Dans l’Est de la République démocratique du Congo (RDC), les violences persistantes plongent la région dans une crise sécuritaire alarmante. Bintou Keita, cheffe de la Mission de stabilisation des Nations Unies en RDC (MONUSCO), a récemment tiré la sonnette d’alarme devant le Conseil de sécurité des Nations Unies.
Lors de son intervention, Bintou Keita a déploré les massacres répétés : “Des centaines de civils ont été tués ces derniers mois, tandis que l’insécurité s’aggrave dans le Nord-Kivu”, a-t-elle déclaré. Elle a également mis en lumière l’expansion militaire et civile du M23, un groupe armé non signataire de l’accord de cessez-le-feu.

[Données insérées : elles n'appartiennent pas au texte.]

(** * mybot: the process-driven session engine of the codex adapter

    A shallow embedding of [internal/adapters/codex] (codex.go, exec.go,
    memory.go) and of the parts of [internal/core/session_manager.go]
    that feed it, followed by the properties the specification states
    about them.

    Conventions.
    - A Go [string] is a sequence of bytes: Rocq's [string].  A [[]byte]
      is a [list byte].
    - A Go [int] is a 64-bit two's complement integer: a [Z] with the
      wrap-around written out ([wrap64]).
    - A Go [map] is a stdpp [gmap]; a map field that can be [nil] is an
      [option (gmap _ _)].
    - Mutable state (adapter, handles, the operating system) is passed
      explicitly.  What the environment decides (the output of a child
      process, the wall clock, which file operations fail) is part of the
      explicit input. *)

From Stdlib Require Import ZArith Lia String Ascii List Bool.
From Stdlib.Strings Require Import Byte.
From Stdlib.Numbers Require DecimalString DecimalZ.
From stdpp Require Import gmap strings list fin_maps option sorting.
From Equations.Prop Require Import Equations Logic.

Open Scope string_scope.
Open Scope list_scope.
Open Scope Z_scope.

(** ** The Go standard library, as far as the adapter uses it *)

Module Go.

(** [int]: 64-bit wrap-around. *)
Definition wrap64 (z : Z) : Z := (z + 2 ^ 63) mod 2 ^ 64 - 2 ^ 63.

Definition len (s : string) : Z := Z.of_nat (String.length s).

(** [s[i:j]] for in-range indices. *)
Definition slice (s : string) (i j : Z) : string :=
  substring (Z.to_nat i) (Z.to_nat (j - i)) s.

(** [strings.HasPrefix]: [len(s) >= len(prefix) && s[:len(prefix)] == prefix]. *)
Definition HasPrefix (s prefix : string) : bool :=
  (len prefix <=? len s) && String.eqb (slice s 0 (len prefix)) prefix.

(** [strings.HasSuffix]: [len(s) >= len(suffix) && s[len(s)-len(suffix):] == suffix]. *)
Definition HasSuffix (s suffix : string) : bool :=
  (len suffix <=? len s) && String.eqb (slice s (len s - len suffix) (len s)) suffix.

(** [strings.TrimPrefix]. *)
Definition TrimPrefix (s prefix : string) : string :=
  if HasPrefix s prefix then slice s (len prefix) (len s) else s.

(** White space.  [asciiSpace] is the table of package strings; the
    remaining code points of [unicode.IsSpace] are listed by their UTF-8
    encodings (U+0085, U+00A0, U+1680, U+2000..U+200A, U+2028, U+2029,
    U+202F, U+205F, U+3000). *)
Definition asciiSpace (c : ascii) : bool :=
  let n := nat_of_ascii c in
  ((9 <=? n) && (n <=? 13) || (n =? 32))%nat.

Definition space2 (c1 c2 : ascii) : bool :=
  let a := nat_of_ascii c1 in
  let b := nat_of_ascii c2 in
  ((a =? 194) && ((b =? 133) || (b =? 160)))%nat.

Definition space3 (c1 c2 c3 : ascii) : bool :=
  let a := nat_of_ascii c1 in
  let b := nat_of_ascii c2 in
  let c := nat_of_ascii c3 in
  ((a =? 225) && (b =? 154) && (c =? 128)
   || (a =? 226) && (b =? 128)
        && ((128 <=? c) && (c <=? 138) || (c =? 168) || (c =? 169) || (c =? 175))
   || (a =? 226) && (b =? 129) && (c =? 159)
   || (a =? 227) && (b =? 128) && (c =? 128))%nat.
(** [additionalProperties: true]: [numExtra] word/word entries. *)
Fixpoint extraWords (n : nat) (result : list (string * Value))
  : M (list (string * Value)) :=
  match n with
  | O => ret result
  | S k =>
      key <- faker FWord ;;
      value <- faker FWord ;;
      extraWords k (map_insert key (VStr value) result)
  end.

(** [additionalProperties] given as a schema: [numExtra] entries whose value
    is [g.generate(apSchema, depth+1)]; [if err == nil] keeps the entry only
    when that call succeeded. *)
Fixpoint extraValues (n : nat) (genValue : M Value)
  (result : list (string * Value)) : M (list (string * Value)) :=
  match n with
  | O => ret result
  | S k =>
      key <- faker FWord ;;
      fun g =>
        match genValue g with
        | (Ok value, g') => extraValues k genValue (map_insert key value result) g'
        | (Err _, g') => extraValues k genValue result g'
        | (Panic, g') => (Panic, g')
        | (Diverge, g') => (Diverge, g')
        end
  end.

(** [g.generate(fieldSchema, depth+1)] on a [*Schema] taken from a map;
    [gen] is [g.generate] on a non-nil pointer.  On a nil pointer,
    [generateWithContext] passes the cancellation check ([g.generate] uses
    [context.Background()]) and the depth check, then panics on
    [schema.Const]. *)
Definition generatePtr (gen : Schema -> Z -> M Value) (p : option Schema) (depth : Z)
  : M Value :=
  match p with
  | Some s => gen s depth
  | None =>
      g <- get_gen ;;
      if depth >=? MaxDepth g then fail (EDepth (MaxDepth g)) else panic
  end.

(** [generateObject]; [gen] is [g.generate]. *)
Definition generateObject (gen : Schema -> Z -> M Value) (schema : Schema)
  (depth : Z) : M Value :=
  match Properties schema with
  | None => ret (VObj [])
  | Some props =>
      let requiredMap := Required schema in
      fields <- range_map (map (fun p => (fst p, generatePtr gen (snd p) (depth + 1))) props) ;;
      result <- genFields requiredMap fields [] ;;
      g <- get_gen ;;
      result <-
        (if GenerateAllFields g then
           match AdditionalProperties schema with
           | APNone => ret result
           | APBool true => numExtra <- Intn 3 ;; extraWords (Z.to_nat numExtra) result
           | APBool false => ret result
           | APMap None => ret result
           | APMap (Some apSchema) =>
               numExtra <- Intn 3 ;;
               extraValues (Z.to_nat numExtra) (gen apSchema (depth + 1)) result
           | APOther => ret result
           end
         else ret result) ;;
      ret (VObj result)
  end.

(** ** Array generation *)

(** No [items]: every slot is a faker word. *)
Fixpoint fillWords (n : nat) : M (list Value) :=
  match n with
  | O => ret []
  | S k => w <- faker FWord ;; rest <- fillWords k ;; ret (VStr w :: rest)
  end.

(** One [items] schema: slot [i] is [g.generate(itemSchema, depth+1)]. *)
Fixpoint genItems (i : Z) (n : nat) (genItem : M Value) : M (list Value) :=
  match n with
  | O => ret []
  | S k =>
      v <- wrap_err (EItem i) genItem ;;
      rest <- genItems (i + 1) k genItem ;;
      ret (v :: rest)
  end.

(** Tuple [items]: slot [i] from [items[i]] while [i < len(items)], a faker
    word beyond; [items] is the part of the tuple from slot [i] on. *)
Fixpoint genTuple (i : Z) (n : nat) (items : list (option (M Value)))
  : M (list Value) :=
  match n with
  | O => ret []
  | S k =>
      v <- (match items with
            | Some genItem :: _ => wrap_err (EItem i) genItem
            | None :: _ => fail (EItemsParseAt i)
            | [] => w <- faker FWord ;; ret (VStr w)
            end) ;;
      rest <- genTuple (i + 1) k (tl items) ;;
      ret (v :: rest)
  end.

(** [generateArray] *)
Definition generateArray (gen : Schema -> Z -> M Value) (schema : Schema)
  (depth : Z) : M Value :=
  let minItems := match MinItems schema with Some m => m | None => 0 end in
  let maxItems0 := match MaxItems schema with Some m => m | None => 5 end in
  let maxItems := if minItems >? maxItems0 then minItems else maxItems0 in
  length <- (if maxItems >? minItems then
               n <- Intn (wrap64 (maxItems - minItems + 1)) ;; ret (wrap64 (minItems + n))
             else ret minItems) ;;
  if length <? 0 then panic
  else
    let n := Z.to_nat length in
    match Items schema with
    | INone => l <- fillWords n ;; ret (VArr l)
    | IMap None => fail EItemsParse
    | IMap (Some itemSchema) =>
        l <- genItems 0 n (gen itemSchema (depth + 1)) ;; ret (VArr l)
    | IList items =>
        l <- genTuple 0 n (map (option_map (fun c => gen c (depth + 1))) items) ;;
        ret (VArr l)
    | IOther => fail EItemsType
    end.

(** ** Composition *)

Definition handleOneOf (gen : Schema -> Z -> M Value) (schema : Schema)
  (depth : Z) : M Value :=
  match OneOf schema with
  | [] => fail EEmptyOneOf
  | l =>
      i <- Intn (Z.of_nat (List.length l)) ;;
      chosen <- index (map (fun c => gen c depth) l) i ;;
      chosen
  end.

Definition handleAnyOf (gen : Schema -> Z -> M Value) (schema : Schema)
  (depth : Z) : M Value :=
  match AnyOf schema with
  | [] => fail EEmptyAnyOf
  | l =>
      i <- Intn (Z.of_nat (List.length l)) ;;
      chosen <- index (map (fun c => gen c depth) l) i ;;
      chosen
  end.

Definition handleAllOf (gen : Schema -> Z -> M Value) (schema : Schema)
  (depth : Z) : M Value :=
  match AllOf schema with
  | [] => fail EEmptyAllOf
  | first :: _ => gen first depth
  end.

(** ** Type dispatch *)

(** [generateByType] from [if len(types) == 0] on. *)
Definition generateByTypeSingle (gen : Schema -> Z -> M Value)
  (schema : Schema) (depth : Z) : M Value :=
  match GetTypes (Type_ schema) with
  | [] => fail ENoType
  | typeName :: _ =>
      if String.eqb typeName "string" then
        s <- generateString schema ;; ret (VStr s)
      else if String.eqb typeName "number" then generateNumber schema false
      else if String.eqb typeName "integer" then generateNumber schema true
      else if String.eqb typeName "boolean" then
        b <- generateBoolean ;; ret (VBool b)
      else if String.eqb typeName "object" then generateObject gen schema depth
      else if String.eqb typeName "array" then generateArray gen schema depth
      else if String.eqb typeName "null" then ret VNull
      else fail (EUnsupportedType typeName)
  end.

Definition single_type (t : string) : StringOrArray :=
  {| Single := t; Multiple := []; IsArray := false |}.

(** [generateByType].  With several types, one is drawn and the call
    [g.generateByType(&modifiedSchema, depth)] is made on the copy; the copy
    has at most one type, so that call goes straight to
    [generateByTypeSingle] (lemma [generateByType_on_copy]). *)
Definition generateByType (gen : Schema -> Z -> M Value) (schema : Schema)
  (depth : Z) : M Value :=
  let types := GetTypes (Type_ schema) in
  if Nat.ltb 1 (List.length types) then
    i <- Intn (Z.of_nat (List.length types)) ;;
    chosenType <- index types i ;;
    let modifiedSchema := with_type schema (single_type chosenType) in
    generateByTypeSingle gen modifiedSchema depth
  else generateByTypeSingle gen schema depth.

(** ** The recursive entry point *)

(** [generateWithContext]; [cancelled] is [ctx.Done()] being ready.  The
    recursive calls all go through [g.generate], i.e. with
    [context.Background()], which is never cancelled. *)
Fixpoint generateWithContext (cancelled : bool) (schema : Schema) (depth : Z)
  {struct schema} : M Value :=
  if cancelled then fail ECancelled
  else
    g <- get_gen ;;
    if depth >=? MaxDepth g then fail (EDepth (MaxDepth g))
    else
      match Const schema with
      | Some c => ret c
      | None =>
          match Enum schema with
          | (_ :: _) as en => i <- Intn (Z.of_nat (List.length en)) ;; index en i
          | [] =>
              if negb (Nat.eqb (List.length (OneOf schema)) 0) then
                handleOneOf (generateWithContext false) schema depth
              else if negb (Nat.eqb (List.length (AnyOf schema)) 0) then
                handleAnyOf (generateWithContext false) schema depth
              else if negb (Nat.eqb (List.length (AllOf schema)) 0) then
                handleAllOf (generateWithContext false) schema depth
              else if negb (IsEmpty (Type_ schema)) then
                generateByType (generateWithContext false) schema depth
              else
                match Properties schema with
                | Some _ => generateObject (generateWithContext false) schema depth
                | None =>
                    match Items schema with
                    | INone => ret (VObj [])
                    | _ => generateArray (generateWithContext false) schema depth
                    end
                end
          end
      end.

Selon ses observations, ce groupe contrôle désormais des territoires dans le Masisi, le Rutshuru, le Walikale, le Nyiragongo et le Lubero, couvrant une superficie deux fois supérieure à celle qu’il occupait en 2012.

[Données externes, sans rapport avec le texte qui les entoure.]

Lemma failure_not_accepted s tok now :
  RefreshFailure env s tok now -> accepted_subject env s tok now = None.
Proof.
  unfold accepted_subject.
  intros [Hd | key Hk Hsig | p Hd Hexp | p Hd Hu | p u Hd Hu Hne].
  - rewrite Hd. now destruct (REFRESH_TOKEN_SECRET env).
  - rewrite Hk, Hsig. rewrite andb_false_r. now destruct (jwt_decode tok).
  - rewrite Hd. destruct (REFRESH_TOKEN_SECRET env); [| reflexivity].
    assert ((now <? exp p)%Z = false) as -> by (apply Z.ltb_ge; exact Hexp).
    now rewrite andb_false_r.
  - rewrite Hd, Hu. destruct (REFRESH_TOKEN_SECRET env); [| reflexivity].
    now destruct (_ && _ && _).
  - rewrite Hd, Hu. destruct (REFRESH_TOKEN_SECRET env); [| reflexivity].
    destruct (_ && _ && _); [| reflexivity].
    destruct (strict_ne (Some tok) (refreshToken u)) eqn:E; [reflexivity |].
    apply strict_ne_false in E. congruence.
Qed.

Lemma run_verifyJWT req now s tok :
  presented_access_token req = Some tok -> tok <> "" ->
  run (verifyJWT env req now) s =
  match authenticated_subject env s tok now with
  | Some u => (Returned (attach_user u req), s)
  | None => (Raised token_failed, s)
  end.
Proof.
  intros Htok Hne. unfold verifyJWT. unfold presented_access_token in Htok.
  rewrite Htok. apply truthy_Some in Hne. rewrite Hne. cbn [negb].
  rewrite run_try_catch, run_mbind. unfold authenticated_subject, jwt_verify.
  destruct (jwt_decode tok) as [p|]; [| reflexivity].
  destruct (ACCESS_TOKEN_SECRET env) as [key|]; [| reflexivity].
  destruct (truthy (Some key)); cbn [negb andb]; [| reflexivity].
  destruct (jwt_signature_ok tok key); cbn [negb andb]; [| reflexivity].
  rewrite Z.ltb_antisym.
  destruct (exp p <=? now)%Z; cbn [negb run]; [reflexivity |].
  rewrite run_mbind; cbn [run].
  now destruct (findById (tok_id p) s).
Qed.

Lemma run_verifyJWT_no_token req now s :
  truthy (presented_access_token req) = false ->
  run (verifyJWT env req now) s = (Raised no_token, s).
Proof.
  unfold verifyJWT, presented_access_token. intros Hf.
  destruct (js_or _ _) as [tok|]; [| reflexivity].
  now rewrite Hf.
Qed.

Lemma run_loginUser req now s :
  run (loginUser env req now) s =
  if negb (truthy (body req !! "email")) || negb (truthy (body req !! "password")) then
    (Raised (ApiError 400 "Email is required"), s)
  else
    match findOne (body req !! "username") (body req !! "email") s with
    | None => (Raised (ApiError 404 "User not found"), s)
    | Some u =>
        match password u with
        | None => (Raised (JsError "Error" "data and hash arguments required"), s)
        | Some hashed =>
            if bcrypt_compare (default "" (body req !! "password")) hashed then
              match findById (_id u) s with
              | Some u0 =>
                  match issue_pair env u0 now with
                  | Some (accessToken, newRefreshToken) =>
                      (Returned (logged_in env (select_public u0) accessToken newRefreshToken),
                       updateRefreshToken (_id u) (Some newRefreshToken) s)
                  | None => (Raised generation_failed, s)
                  end
              | None => (Raised generation_failed, s)
              end
            else (Raised (ApiError 400 "Invalid user credentials"), s)
        end
    end.
Proof.
  unfold loginUser.
  destruct (negb (truthy (body req !! "email")) || negb (truthy (body req !! "password")));
    [reflexivity |].
  rewrite run_mbind; cbn [run].
  destruct (findOne _ _ s) as [u|]; [| reflexivity].
  rewrite run_mbind. unfold isPasswordCorrect.
  destruct (password u) as [hashed|]; [| reflexivity]. cbn [run].
  destruct (bcrypt_compare _ hashed); cbn [negb]; [| reflexivity].
  rewrite run_mbind, run_generate.
  destruct (findById (_id u) s) as [u0|] eqn:Hu0; [| reflexivity].
  destruct (issue_pair env u0 now) as [[a r]|]; [| reflexivity].
  rewrite run_mbind; cbn [run]. rewrite findById_update, Hu0. reflexivity.
Qed.

(** ** Refresh: validation failures *)

(** C1. A refresh request whose token fails validation (malformed, wrong
    secret, expired, subject missing, or different from the stored token) is
    answered with status 500: the [ApiError(401)] thrown inside the [try]
    block of [refreshAccessToken] is caught by that block's own [catch] and
    replaced by an [ApiError(500)].  The store is left as it was. *)
Theorem refresh_validation_failure_status req s now tok :
  presented_refresh_token req = Some tok -> tok <> "" ->
  RefreshFailure env s tok now ->
  run (POST_refresh_token env req now) s = (Returned (errorHandler refresh_failed), s)
  /\ status (errorHandler refresh_failed) = 500.
Proof.
  intros Htok Hne Hfail. split; [| reflexivity].
  rewrite (run_POST_refresh_token _ _ _ _ Htok Hne).
  now rewrite (failure_not_accepted _ _ _ Hfail).
Qed.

Outre le M23, les Forces démocratiques alliées (ADF) se distinguent comme le groupe le plus meurtrier, ayant causé la mort de centaines de civils ces derniers mois. En Ituri, bien que le nombre d’attaques ait diminué récemment, la protection des populations civiles reste une priorité urgente et complexe.
Bintou Keita a également souligné un lien direct entre les foyers de violence et les zones riches en ressources naturelles. Elle a notamment cité l’exemple du site aurifère de Lubirha, passé sous contrôle du M23 après une offensive en octobre. Enfin, elle a alerté sur les graves répercussions de cette insécurité sur la situation humanitaire, exacerbant la vulnérabilité des populations locales.